The process is highly physical. Reading aloud involves the entire body, even when one is sitting down. (I was often distracted by the vigorous circling motions of my own right hand as I read; and my creaking chair caused an unseemly number of re-takes.) The strain of it makes you aware of certain muscles in the throat that you seldom use to the point of stress. You become aware in part because, late in each day, you find that you cannot count on these flabby muscles to form the sounds you expect them to; they’re tired of it. Your mouth might be forming an “O,” but what comes out is a measly little “eeeee.” So you pause to go back and do it again, hoping to get there before the producer blares in your headphones, for about the eight hundred nineteenth time, “COULD YOU GO BACK AND DO THAT AGAIN?!”

A sip of water helps, but the price of sippage is seepage. Audible seepage. You must sit still for several seconds while the sip makes its way through your digestive system, every drip and gurgle of the journey dutifully recorded by the CIA surveillance-grade mic in front of your face, put there to ensure that no sound gets lost in the telephone-sized booth in which you are being held without bail.

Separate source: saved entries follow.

(** The unit shown after a balance. *)
Definition wcrylo_html (amount : string) : jsval :=
  JStr (amount +:+ "<span class=" +:+ quoted "balance-unit" +:+ "> wCRYLO</span>").

(** [fmtDecimalAmount(v, places)] *)
Definition shown_amount (v : jsval) (places : Z) : string := Amounts.fmtDecimalAmount v places.

Definition refreshNexusWcryloBalance : page :=
  present <- call (HasElement "bal-wcrylo");
  if negb (truthy present) then Ret JUndef
  else
    linked <- getLinkedNexusAddress;
    if negb (truthy linked) then set_prop "bal-wcrylo" "innerHTML" (wcrylo_html "—")
    else
      try_catch
        (result <- crylo_call "nexusWcryloBalance" [linked];
         resOk <- lift (get result "ok");
         if negb (truthy resOk) then set_prop "bal-wcrylo" "innerHTML" (wcrylo_html "—")
         else
           balance <- lift (get result "balance");
           set_prop "bal-wcrylo" "innerHTML" (wcrylo_html (shown_amount balance 4)))
        (fun _ => set_prop "bal-wcrylo" "innerHTML" (wcrylo_html "—")).

Definition refreshNexusStakedBalance : page :=
  present <- call (HasElement "bal-staked-wcrylo");
  if negb (truthy present) then Ret JUndef
  else
    linked <- getLinkedNexusAddress;
    if negb (truthy linked) then set_prop "bal-staked-wcrylo" "innerHTML" (wcrylo_html "—")
    else
      try_catch
        (result <- crylo_call "nexusStakedBalance" [linked];
         resOk <- lift (get result "ok");
         if negb (truthy resOk) then set_prop "bal-staked-wcrylo" "innerHTML" (wcrylo_html "0.0000")
         else
           balance <- lift (get result "balance");
           set_prop "bal-staked-wcrylo" "innerHTML" (wcrylo_html (shown_amount balance 4)))
        (fun _ => set_prop "bal-staked-wcrylo" "innerHTML" (wcrylo_html "0.0000")).
Definition vest_row_of (curH blockH : num) (txid timestamp : jsval)
    (tier : Z * Z * string * string) (amount : num) : vest_row :=
  let '(t, delay, label, cls) := tier in
  let unlockH := Num.add blockH (Num.of_Z delay) in
  let unlocked := Num.leb unlockH curH in
  VestRow txid blockH t label cls amount unlockH unlocked
    (if unlocked then Fin 0 else Num.sub unlockH curH) timestamp.

(** The two rows of a mined transfer. *)
Definition vest_rows (curH : num) (tx : jsval) : result (list vest_row) :=
  amount0 <-! get tx "amount";
  amount <-! to_numeric amount0;
  txid <-! get tx "txid";
  timestamp <-! get tx "timestamp";
  let blockH := height_of tx in
  let instantAmount := Num.floor (Num.div amount (Num.of_Z 2)) in
  let vestedAmount := Num.sub amount instantAmount in
  Ok [vest_row_of curH blockH txid timestamp (1, 0, "Instant Miner", "t1") instantAmount;
      vest_row_of curH blockH txid timestamp (2, 18514, "45-Day Vested", "t2") vestedAmount].

(** [tierTotals[i]]: the sum of the amounts of a tier, in the order of the rows. *)
Definition tier_total (tier : Z) (rows : list vest_row) : num :=
  foldl (fun acc r => if vr_tier r =? tier then Num.add acc (vr_amount r) else acc) (Fin 0) rows.

(** The comparator of the sort: newest block first, then the tier. *)
Definition row_before (a b : vest_row) : bool :=
  let d := Num.sub (vr_blockH b) (vr_blockH a) in
  if negb (Num.eqb d (Fin 0) || Num.is_nan d) then Num.ltb d (Fin 0)
  else vr_tier a <=? vr_tier b.

Definition status_html (r : vest_row) : string :=
  if vr_unlocked r then "<span class=" +:+ quoted "status-unlocked" +:+ ">✓ Unlocked</span>"
  else if Num.ltb (vr_blocksLeft r) (Num.of_Z 1000) then
    "<span class=" +:+ quoted "status-locked" +:+ ">🔒 " +:+ localeString (JNum (vr_blocksLeft r))
    +:+ " blocks</span>"
  else "<span class=" +:+ quoted "status-wait" +:+ ">⏳ " +:+ localeString (JNum (vr_blocksLeft r))
       +:+ " blocks</span>".
Lemma recorded_idle o r tr : is_record o = false -> recorded ((o, r) :: tr) = recorded tr.
Proof. intros Ho. unfold recorded. cbn. by rewrite Ho. Qed.

Lemma requested_mono t1 t2 t a addr :
  requested t a addr -> requested (t1 ++ t ++ t2) a addr.
Proof.
  intros (na & ca & req & Hin & H). exists na, ca, req. split; [|done].
  rewrite !elem_of_app. auto.
Qed.

Lemma idle_trace {A} (p : prog pop A) tr x :
  Only idle p -> Runs p tr x -> paid tr = [] /\ recorded tr = false.
Proof.
  intros Hp Hr. pose proof (Only_Runs _ _ _ _ Hp Hr) as H. clear Hp Hr.
  induction H as [|[o r] tr [Ho Ho'] _ [IH IH']]; [done|]. unfold paid, recorded in *. cbn.
  cbn in Ho, Ho'. by rewrite Ho, Ho'.
Qed.

Lemma Runs_bind_idle {A B} (p : prog pop A) (f : A -> prog pop B) tr x :
  Only idle p -> Runs (bind p f) tr x ->
  (exists tr1 tr2 a, tr = (tr1 ++ tr2)%list /\ Runs p tr1 (Ok a) /\ paid tr1 = [] /\
     recorded tr1 = false /\ Runs (f a) tr2 x) \/
  (paid tr = [] /\ recorded tr = false /\ exists e, x = Throw e).
Proof.
  intros Hp [(tr1 & tr2 & a & -> & H1 & H2)|(e & H1 & ->)]%Runs_bind.
  - left. destruct (idle_trace _ _ _ Hp H1). by exists tr1, tr2, a.
  - right. destruct (idle_trace _ _ _ Hp H1). eauto.
Qed.

Ltac idle_ops :=
  unfold setBridgeField, setBridgeStatus, setBridgeOutStatus, set_text_opt, set_prop_opt, toast,
    set_text, set_prop, set_state, get_state, crylo_call, walletRpc_call, throw_error;
  only_with ltac:(done).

You realize—horrors!—that the process does not stop when the workday ends. When at last you are ensconced in a booth in a local diner, reading the newspaper while spooning up the chili con carne, you come to a Twilight-Zone kind of realization: as you silently read the words on the page, you can hear yourself narrating them through your mind’s ear, in the same annoying singsong voice you have been spewing forth all day, as you involuntarily calibrate which syllables just ahead need theatrical stressing.

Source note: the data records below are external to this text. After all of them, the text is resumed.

Lemma neutral_exec (I : assertion) o ext st lg :
  neutral I o -> I st lg ->
  I (fst (exec_page ext st o)) (lg ++ [(o, snd (exec_page ext st o))])%list.
Proof. rewrite exec_state. intros Ho. apply Ho. Qed.

(** ** Triples

    A function runs in environments of [E] while others perform operations of their own between
    its operations, any but those that [mine] reserves to it. *)

Inductive other (mine : pop -> bool) : page_state * log -> page_state * log -> Prop :=
| other_op o r st lg : mine o = false -> other mine (st, lg) (set_by o st, lg ++ [(o, r)])%list.
Definition meanwhile (mine : pop -> bool) : page_state * log -> page_state * log -> Prop :=
  rtc (other mine).

(** What the others keep. *)
Class Stable (mine : pop -> bool) (P : assertion) : Prop :=
  stable o : mine o = false -> neutral P o.

Lemma stable_meanwhile mine P {HP : Stable mine P} w w' :
  meanwhile mine w w' -> P (fst w) (snd w) -> P (fst w') (snd w').
Proof.
  induction 1 as [|w1 w2 w3 Hs _ IH]; [done|]. intros H1. apply IH. clear IH.
  destruct Hs as [o r st lg Ho]. by apply (HP o Ho).
Qed.

Section triples.
Context (E : environment) (mine : pop -> bool).

Fixpoint wp {A} (p : prog pop A) (Q : result A -> assertion) (st : page_state) (lg : log) : Prop :=
  match p with
  | Ret a => Q (Ok a) st lg
  | Raise e => Q (Throw e) st lg
  | Do o k =>
      forall st' lg' ext, meanwhile mine (st, lg) (st', lg') -> E ext ->
        wp (k (snd (exec_page ext st' o))) Q (fst (exec_page ext st' o))
          (lg' ++ [(o, snd (exec_page ext st' o))])%list
  end.

Definition triple {A} (P : assertion) (p : prog pop A) (Q : result A -> assertion) : Prop :=
  forall st lg, P st lg -> wp p Q st lg.
Definition keeps {A} (I : assertion) (p : prog pop A) : Prop := triple I p (fun _ => I).

Lemma wp_mono {A} (p : prog pop A) (Q Q' : result A -> assertion) st lg :
  (forall x st lg, Q x st lg -> Q' x st lg) -> wp p Q st lg -> wp p Q' st lg.
Proof.
  intros HQ. revert st lg. induction p as [a|e|o k IH]; intros st lg; cbn [wp]; [apply HQ|apply HQ|].
  eauto.
Qed.

Lemma wp_bind {A B} (p : prog pop A) (k : A -> prog pop B) Q st lg :
  wp p (fun x => match x with Ok a => wp (k a) Q | Throw e => Q (Throw e) end) st lg ->
  wp (bind p k) Q st lg.
Proof.
  revert st lg. induction p as [a|e|o h IH]; intros st lg; cbn [wp bind]; [done|done|]. eauto.
Qed.

Lemma wp_try {A} (p : prog pop A) (h : jserr -> prog pop A) Q st lg :
  wp p (fun x => match x with Ok a => Q (Ok a) | Throw e => wp (h e) Q end) st lg ->
  wp (try_catch p h) Q st lg.
Proof.
  revert st lg. induction p as [a|e|o g IH]; intros st lg; cbn [wp try_catch]; [done|done|]. eauto.
Qed.

Lemma triple_ret {A} P (a : A) Q : (forall st lg, P st lg -> Q (Ok a) st lg) -> triple P (Ret a) Q.
Proof. intros H st lg HP. by apply H. Qed.

Lemma triple_raise {A} P e (Q : result A -> assertion) :
  (forall st lg, P st lg -> Q (Throw e) st lg) -> triple P (Raise e) Q.
Proof. intros H st lg HP. by apply H. Qed.

Lemma triple_bind {A B} P (p : prog pop A) (k : A -> prog pop B) (R : A -> assertion) Q :
  triple P p (fun x => match x with Ok a => R a | Throw e => Q (Throw e) end) ->
  (forall a, triple (R a) (k a) Q) -> triple P (bind p k) Q.
Proof.
  intros Hp Hk st lg HP. apply wp_bind. eapply wp_mono; [|by apply Hp].
  intros [a|e] st' lg' HR; [by apply Hk|done].
Qed.

Lemma triple_try {A} P (p : prog pop A) (h : jserr -> prog pop A) (R : jserr -> assertion) Q :
  triple P p (fun x => match x with Ok a => Q (Ok a) | Throw e => R e end) ->
  (forall e, triple (R e) (h e) Q) -> triple P (try_catch p h) Q.
Proof.
  intros Hp Hh st lg HP. apply wp_try. eapply wp_mono; [|by apply Hp].
  intros [a|e] st' lg' HR; [done|by apply Hh].
Qed.

(** The others run before the operation, so what is known before it must be stable. *)
Lemma triple_call P {HP : Stable mine P} o Q :
  (forall ext st lg, E ext -> P st lg ->
     Q (snd (exec_page ext st o)) (fst (exec_page ext st o))
       (lg ++ [(o, snd (exec_page ext st o))])%list) ->
  triple P (call o) Q.
Proof.
  intros H st lg HPre. unfold call. cbn [wp]. intros st' lg' ext Hm HE.
  specialize (H ext st' lg' HE (stable_meanwhile mine P _ _ Hm HPre)).
  by destruct (snd (exec_page ext st' o)).
Qed.

Lemma triple_lift {A} P (r : result A) Q : (forall st lg, P st lg -> Q r st lg) -> triple P (lift r) Q.
Proof. intros H st lg HP. specialize (H st lg HP). by destruct r. Qed.

Lemma triple_conseq {A} (P P' : assertion) (p : prog pop A) (Q Q' : result A -> assertion) :
  triple P' p Q' -> (forall st lg, P st lg -> P' st lg) ->
  (forall x st lg, Q' x st lg -> Q x st lg) -> triple P p Q.
Proof. intros Hp HP HQ st lg H. eapply wp_mono; [exact HQ|]. by apply Hp, HP. Qed.

(** A read of a value, and an operation, followed by the rest. *)
Lemma triple_bind_lift {A B} P (r : result A) (k : A -> prog pop B) Q :
  (forall a, r = Ok a -> triple P (k a) Q) ->
  (forall e st lg, r = Throw e -> P st lg -> Q (Throw e) st lg) ->
  triple P (bind (lift r) k) Q.
Proof. intros Hk He. destruct r as [a|e]; cbn [lift bind]; [auto|]. apply triple_raise. eauto. Qed.

Lemma triple_bind_call {B} P {HP : Stable mine P} o (k : jsval -> prog pop B) R Q :
  (forall ext st lg, E ext -> P st lg ->
     match snd (exec_page ext st o) with
     | Ok a => R a (fst (exec_page ext st o)) (lg ++ [(o, snd (exec_page ext st o))])%list
     | Throw e => Q (Throw e) (fst (exec_page ext st o)) (lg ++ [(o, snd (exec_page ext st o))])%list
     end) ->
  (forall a, triple (R a) (k a) Q) -> triple P (bind (call o) k) Q.
Proof.
  intros Ho Hk. apply (triple_bind _ _ _ R); [|exact Hk]. apply triple_call; [done|].
  intros ext st lg HE HPre. specialize (Ho ext st lg HE HPre).
  by destruct (snd (exec_page ext st o)).
Qed.

(** Reading a field. *)
Lemma triple_read {B} P {HP : Stable mine P} f (k : jsval -> prog pop B) Q :
  neutral P (GetState f) ->
  (forall v, triple (fun st lg => P st lg /\ v = field st f) (k v) Q) ->
  triple P (bind (get_state f) k) Q.
Proof.
  intros Hn Hk. apply (triple_bind_call _ _ _ (fun v st lg => P st lg /\ v = field st f)); [|exact Hk].
  intros ext st lg _ HPre. cbn [exec_page fst snd]. split; [|by unfold field; destruct (_ !! _)].
  by apply Hn.
Qed.

(** *** Invariants *)

Lemma keeps_bind {A B} I (p : prog pop A) (k : A -> prog pop B) :
  keeps I p -> (forall a, keeps I (k a)) -> keeps I (bind p k).
Proof.
  intros Hp Hk. apply (triple_bind _ _ _ (fun _ => I)); [|exact Hk].
  eapply triple_conseq; [exact Hp|done|]. by intros [a|e].
Qed.

Lemma keeps_try {A} I (p : prog pop A) (h : jserr -> prog pop A) :
  keeps I p -> (forall e, keeps I (h e)) -> keeps I (try_catch p h).
Proof.
  intros Hp Hk. apply (triple_try _ _ _ (fun _ => I)); [|exact Hk].
  eapply triple_conseq; [exact Hp|done|]. by intros [a|e].
Qed.

(** A step that keeps an assertion, followed by the rest; and a whole program that keeps it. *)
Lemma triple_step {A B} (I : assertion) (p : prog pop A) (k : A -> prog pop B) Q :
  keeps I p -> (forall e st lg, I st lg -> Q (Throw e) st lg) -> (forall a, triple I (k a) Q) ->
  triple I (bind p k) Q.
Proof.
  intros Hp He Hk. apply (triple_bind _ _ _ (fun _ => I)); [|exact Hk].
  eapply triple_conseq; [exact Hp|done|]. by intros [a|e] st lg HI; [|apply He].
Qed.

Lemma triple_weaken {A} (I : assertion) (p : prog pop A) Q :
  keeps I p -> (forall x st lg, I st lg -> Q x st lg) -> triple I p Q.
Proof. intros Hp HQ. by eapply triple_conseq; [exact Hp| |]. Qed.

Lemma keeps_ret {A} I (a : A) : keeps I (Ret a).
Proof. by apply triple_ret. Qed.
Lemma keeps_raise {A} I e : keeps (A := A) I (Raise e).
Proof. by apply triple_raise. Qed.
Lemma keeps_lift {A} I (r : result A) : keeps I (lift r).
Proof. by apply triple_lift. Qed.

Lemma keeps_call I {HI : Stable mine I} o : neutral I o -> keeps I (call o).
Proof. intros Ho. apply triple_call; [done|]. intros ext st lg _. by apply neutral_exec. Qed.

Lemma keeps_if {A} I (b : bool) (p q : prog pop A) :
  keeps I p -> keeps I q -> keeps I (if b then p else q).
Proof. by destruct b. Qed.

Lemma keeps_mapM {A B} I (f : A -> prog pop B) l :
  (forall a, keeps I (f a)) -> keeps I (mapM f l).
Proof.
  intros Hf. induction l as [|a l IH]; cbn [mapM]; [apply keeps_ret|].
  apply keeps_bind; [done|]. intros b. apply keeps_bind; [done|]. intros bs. apply keeps_ret.
Qed.
End triples.

(** What holds of a function that runs alone in a known environment holds of its run. *)
Lemma triple_run {A} ext (P : assertion) (p : prog pop A) Q st lg :
  triple (eq ext) (fun _ => true) P p Q -> P st lg ->
  let '(st', tr, x) := run (exec_page ext) p st in Q x st' (lg ++ tr)%list.
Proof.
  intros Hp HP. specialize (Hp st lg HP). clear HP. revert st lg Hp.
  induction p as [a|e|o k IH]; intros st lg; cbn [wp run]; [by rewrite app_nil_r..|].
  intros Hk. specialize (Hk st lg ext (rtc_refl _ _) eq_refl).
  destruct (exec_page ext st o) as [st1 r]. cbn [fst snd] in Hk.
  specialize (IH r st1 _ Hk). destruct (run (exec_page ext) (k r) st1) as [[st2 t2] y].
  by rewrite <- app_assoc in IH.
Qed.

#[export] Instance Stable_alone P : Stable (fun _ => true) P.
Proof. by intros o. Qed.
#[export] Instance Stable_and mine P Q :
  Stable mine P -> Stable mine Q -> Stable mine (fun st lg => P st lg /\ Q st lg).
Proof. intros HP HQ o Ho st lg r [H1 H2]. split; [by apply HP|by apply HQ]. Qed.
#[export] Instance Stable_pure mine (P : Prop) : Stable mine (fun _ _ => P).
Proof. by intros o Ho st lg r. Qed.
#[export] Instance Stable_impl mine (P : Prop) Q :
  Stable mine Q -> Stable mine (fun st lg => P -> Q st lg).
Proof. intros HQ o Ho st lg r H1 HP. apply HQ; auto. Qed.

Create HintDb page_inv discriminated.
#[export] Hint Constants Opaque : page_inv.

And here you thought showbiz was pretty.

What I liked best about the experience was the collaboration: with the very cool young sound engineer Matt Hall across the window in the Vermont studio (see photograph), and with an amazing blithe spirit and gifted producer named Bob Walter, who directed everything through our earphones from his own studio in Los Angeles. Bob immersed himself fully in the nuances of the book, and coaxed me gently into more fitting intonations at several points. The three of us were Very Professional and Serious in the early going, until we (inevitably) stumbled upon the realization that we were all born world-class wiseasses; at which point every “COULD YOU GO BACK AND—” break in the narration was filled by an interlude of wacky voices, improvised shtick, name-dropping and outrageous insults. Our antics kept the inevitable tension at a minimum and made the hard work go easier.

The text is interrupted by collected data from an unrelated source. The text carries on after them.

(** None of the functions of [own] is under way and [I] holds; or one is, and will leave [I]. *)
Definition serial_inv (w : world) : Prop :=
  (forall i a p, w_tasks w !! i = Some (a, p) -> own a = false -> Only (fun o => mine o = false) p) /\
  ((all_ended own (w_tasks w) = true /\ I (w_state w) (w_log w)) \/
   exists i a p, w_tasks w !! i = Some (a, p) /\ own a = true /\
     (forall j b q, w_tasks w !! j = Some (b, q) -> j <> i -> own b = true -> ended q = true) /\
     wp E mine p (fun _ => I) (w_state w) (w_log w)).

Context (Hfree : forall a, own a = false -> Only (fun o => mine o = false) (program a)).
Context (Hown : forall a, own a = true -> keeps E mine I (program a)).

Lemma serial_start a st lg ts :
  (own a = true -> all_ended own ts = true) ->
  serial_inv (World st lg ts) -> serial_inv (World st lg (ts ++ [(a, program a)])).
Proof.
  intros Hs [Honly Hcase]. cbn [w_state w_log w_tasks] in *. split; cbn [w_state w_log w_tasks].
  { intros i b p [Hi|[_ Hb]]%lookup_app_Some Hf; [by eapply Honly|].
    apply list_lookup_singleton_Some in Hb as [_ [= <- <-]]. by apply Hfree. }
  destruct (own a) eqn:Ha.
  - specialize (Hs eq_refl). right. exists (length ts), a, (program a).
    split_and!; [by rewrite lookup_app_r, Nat.sub_diag by lia|done| |].
    + intros j b q [Hj|[Hle Hb]]%lookup_app_Some Hne Hq; [by eapply ended_lookup|].
      apply list_lookup_singleton_Some in Hb as [E0 _]. lia.
    + apply Hown; [done|]. destruct Hcase as [[_ HI0]|(i & b & p & Hi & Hb & _ & Hwp)]; [done|].
      pose proof (ended_lookup _ _ _ _ _ Hs Hi Hb) as Hend. by destruct p.
  - destruct Hcase as [[Hall HI0]|(i & b & p & Hi & Hb & Hoth & Hwp)]; [left|right].
    + split; [|done]. unfold all_ended. rewrite forallb_app. cbn [forallb].
      fold (all_ended own ts). by rewrite Hall, Ha.
    + exists i, b, p. split_and!; [by apply lookup_app_l_Some|done| |done].
      intros j c q [Hj|[_ Hc]]%lookup_app_Some Hne Hq; [by eapply Hoth|].
      apply list_lookup_singleton_Some in Hc as [_ [= <- <-]]. congruence.
Qed.

Lemma serial_turn ext i a p st lg ts st' lg' p' :
  E ext -> ts !! i = Some (a, p) -> turn ext p st lg = (st', lg', p') ->
  serial_inv (World st lg ts) -> serial_inv (World st' lg' (<[i := (a, p')]> ts)).
Proof.
  intros HE Hi Ht [Honly Hcase]. cbn [w_state w_log w_tasks] in *.
  assert (forall j b q, <[i := (a, p')]> ts !! j = Some (b, q) ->
            (j = i /\ b = a /\ q = p') \/ (j <> i /\ ts !! j = Some (b, q))) as Hins.
  { intros j b q Hj. destruct (decide (i = j)) as [<-|Hne]; [left|right].
    - rewrite list_lookup_insert_eq in Hj by by apply lookup_lt_Some in Hi. by injection Hj as <- <-.
    - rewrite list_lookup_insert_ne in Hj by done. auto. }
  destruct (own a) eqn:Ha.
  - split; cbn [w_state w_log w_tasks].
    { intros j b q [(-> & -> & ->)|[_ Hj]]%Hins Hf; [congruence|by eapply Honly]. }
    destruct Hcase as [[Hall HI0]|(i0 & b & q & Hi0 & Hb & Hoth & Hwp)].
    + rewrite (turn_ended ext p st lg) in Ht by by eapply ended_lookup. injection Ht as <- <- <-.
      left. by rewrite list_insert_id.
    + destruct (decide (i = i0)) as [<-|Hne].
      * rewrite Hi in Hi0. injection Hi0 as <- <-. right. exists i, a, p'.
        split_and!; [by rewrite list_lookup_insert_eq by by apply lookup_lt_Some in Hi|done| |].
        -- intros j c r [(-> & _)|[Hj Hlk]]%Hins Hne Hc; [done|by eapply Hoth].
        -- by eapply turn_wp.
      * rewrite (turn_ended ext p st lg) in Ht by by eapply Hoth. injection Ht as <- <- <-.
        right. exists i0, b, q. rewrite list_insert_id by done. auto.
  - destruct (turn_other mine ext p st lg st' lg' p' (Honly i a p Hi Ha) Ht) as [Hm Hp'].
    split; cbn [w_state w_log w_tasks].
    { intros j b q [(-> & -> & ->)|[_ Hj]]%Hins Hf; [done|by eapply Honly]. }
    destruct Hcase as [[Hall HI0]|(i0 & b & q & Hi0 & Hb & Hoth & Hwp)]; [left|right].
    + split; [|exact (stable_meanwhile mine I _ _ Hm HI0)]. apply ended_intro.
      intros j b q [(-> & -> & ->)|[_ Hj]]%Hins Hq; [congruence|by eapply ended_lookup].
    + exists i0, b, q. assert (i <> i0) as Hne by (intros <-; rewrite Hi in Hi0; injection Hi0 as <- <-; congruence).
      split_and!; [by rewrite list_lookup_insert_ne|done| |by eapply wp_meanwhile].
      intros j c r [(-> & -> & ->)|[_ Hj]]%Hins Hj0 Hc; [congruence|by eapply Hoth].
Qed.

Lemma serial_invariant w :
  I initial_State [] -> runs E own w -> all_ended own (w_tasks w) = true -> I (w_state w) (w_log w).
Proof.
  intros H0 Hr Hend.
  assert (serial_inv w) as [_ [[_ HI']|(i & a & p & Hi & Ha & _ & Hwp)]]; [|done|].
  - unfold runs in Hr. remember (World initial_State [] []) as w0 eqn:E0.
    assert (serial_inv w0) as Hw0 by (rewrite E0; split; [done|by left]). clear E0 Hend.
    induction Hr as [|w1 w2 w3 Hs _ IH]; [done|]. apply IH. clear IH.
    destruct Hs as [a st lg ts Hs|ext i a p st lg ts st' lg' p' He Hi Ht];
      [by apply serial_start|by eapply serial_turn].
  - pose proof (ended_lookup _ _ _ _ _ Hend Hi Ha). by destruct p.
Qed.
End serial.

(** ** The Nexus address belongs to the open wallet *)

(** The main process answered, for the wallet of the state, with the address [n]. *)
Definition bound_to (st : page_state) (lg : log) (n : jsval) : Prop :=
  exists name r, (name = "nexusWalletLoad" \/ name = "nexusWalletCreate") /\
    (Crylo name [field st "walletName"; field st "address"], Ok r) ∈ lg /\
    truthy (get_opt r "ok") = true /\ get_opt r "nexusAddress" = n.

Definition binding : assertion := fun st lg =>
  truthy (field st "walletName") = true -> truthy (field st "nexusAddress") = true ->
  truthy (field st "address") = true /\ bound_to st lg (field st "nexusAddress").

Lemma binding_same st lg f : binding st lg -> binding (<[f := field st f]> st) lg.
Proof.
  assert (forall g, field (<[f := field st f]> st) g = field st g) as E.
  { intros g. destruct (decide (f = g)) as [->|]; [apply field_insert_eq|by apply field_insert_ne]. }
  unfold binding, bound_to. by rewrite !E.
Qed.

(** Does the operation assign one of the three fields? *)
Definition rebinds (o : pop) : bool :=
  match o with
  | SetState f _ =>
      String.eqb f "walletName" || String.eqb f "address" || String.eqb f "nexusAddress"
  | _ => false
  end.

Lemma binding_mono st lg lg' : binding st lg -> binding st (lg ++ lg')%list.
Proof.
  intros H Hw Hn. destruct (H Hw Hn) as [Ha (name & r & Hname & Hin & Hr)]. split; [done|].
  exists name, r. rewrite elem_of_app. auto.
Qed.

Lemma neutral_binding o : rebinds o = false -> neutral binding o.
Proof.
  intros Ho st lg r HI. apply binding_mono. destruct o; try exact HI. cbn [rebinds] in Ho.
  apply orb_false_iff in Ho as [[Hw Ha]%orb_false_iff Hn].
  apply String.eqb_neq in Hw, Ha, Hn. cbn [set_by]. unfold binding, bound_to in *.
  rewrite !field_insert_ne by done. exact HI.
Qed.

(** A state in which no Nexus address is set. *)
Lemma binding_cleared st lg : truthy (field st "nexusAddress") = false -> binding st lg.
Proof. intros Hn Hw Hn'. congruence. Qed.

#[local] Instance Stable_binding : Stable rebinds binding.
Proof. exact neutral_binding. Qed.
#[local] Instance Reserved_walletName : Reserved rebinds "walletName".
Proof. by intros v. Qed.
#[local] Instance Reserved_address : Reserved rebinds "address".
Proof. by intros v. Qed.
#[local] Instance Reserved_nexusAddress : Reserved rebinds "nexusAddress".
Proof. by intros v. Qed.
#[local] Instance Stable_bound n : Stable rebinds (fun st lg => bound_to st lg n).
Proof.
  intros o Ho st lg r (name & r' & Hname & Hin & Hr). exists name, r'. rewrite elem_of_app.
  split_and!; [done| |apply Hr..]. left. destruct o; try exact Hin.
  cbn [rebinds] in Ho. apply orb_false_iff in Ho as [[Hw Ha]%orb_false_iff _].
  apply String.eqb_neq in Hw, Ha. cbn [set_by]. by rewrite !field_insert_ne.
Qed.

(** *** The functions that assign them *)

Section binding.
Context `{Locale}.

Ltac walk := keeps_auto ltac:(apply neutral_binding; reflexivity).

(** Assigning the empty address establishes the invariant from any state. *)
Lemma clear_binds : triple page_env rebinds (fun _ _ => True) clearNexusUiForWalletSwitch (fun _ => binding).
Proof.
  unfold clearNexusUiForWalletSwitch. apply (triple_bind _ _ _ _ _ (fun _ => binding)).
  - apply triple_call; [apply _|]. intros ext st lg Henv _. cbn. apply binding_cleared. by rewrite field_insert_eq.
  - intros _. as_keeps. walk.
Qed.

Lemma keeps_clear : keeps page_env rebinds binding clearNexusUiForWalletSwitch.
Proof. by eapply triple_conseq; [exact clear_binds| |]. Qed.

(** Opening another wallet: its name, and no addresses yet. *)
Definition cleared : assertion := fun st _ => truthy (field st "nexusAddress") = false.
Definition keeps_cleared (o : pop) : bool :=
  match o with
  | SetState f v => negb (String.eqb f "nexusAddress") || negb (truthy v)
  | _ => true
  end.

Lemma neutral_cleared o : keeps_cleared o = true -> neutral cleared o.
Proof.
  intros Ho st lg r HI. unfold cleared in *. destruct o as [|?|f v| | | | | | | | | | | | | | | | | | | | |];
    try exact HI. cbn [keeps_cleared set_by] in *.
  destruct (String.eqb_spec f "nexusAddress") as [->|Hne].
  - rewrite field_insert_eq. by apply negb_true_iff.
  - by rewrite field_insert_ne.
Qed.

Lemma keeps_switch v (p : page) :
  keeps page_env rebinds cleared p ->
  keeps page_env rebinds binding
    (bind (set_state "walletName" v) (fun _ => bind (set_state "address" (JStr "")) (fun _ =>
       bind (set_state "nexusAddress" (JStr "")) (fun _ => p)))).
Proof.
  intros Hp. apply (triple_bind _ _ _ _ _ (fun _ _ _ => True)); [by apply triple_call; [apply _|]|intros _].
  apply (triple_bind _ _ _ _ _ (fun _ _ _ => True)); [by apply triple_call; [apply _|]|intros _].
  apply (triple_bind_call _ _ _ _ _ (fun _ => cleared)).
  - intros ext st lg Henv _. cbn [exec_page fst snd]. unfold cleared. by rewrite field_insert_eq.
  - intros _. eapply triple_conseq; [exact Hp|done|]. intros ? st lg. apply binding_cleared.
Qed.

All of this in the service of an audiobook that I hope will convey my full measure of love for my beautiful sons, Dean and the late Kevin, and my passion for illuminating the great human tragedy of schizophrenia, the affliction that took over their lives yet did not manage to extinguish their soaring human spirits.

The audiobook is in post-production as I write. Plans are to integrate excerpts from the boys’ guitar performances as they coincide with elements of the narration.

ANNIE DON’T WAKE THE DAY

Dean and Kevin recorded this rollicking ballad in 2004. It is among the best of several pieces the two of them produced over that summer, a happy time for both of them, when Kevin visited his older brother in Dean’s Colorado Springs apartment. Kev’s schizophrenia had forced him to suspend his music education at the Berklee’s Music School in Boston, and the ensuing year would be his last. But this summer was filled with creative effort and close loving friendship between the two brothers.

Dean wrote and sings lead on “Annie Don’t Wake the Day.” He also created the visual montage that accompanies this song on YouTube. At about the 1:45 mark, the boys launch into blazing alternating guitar solos: Dean/Kevin/Dean/Kevin.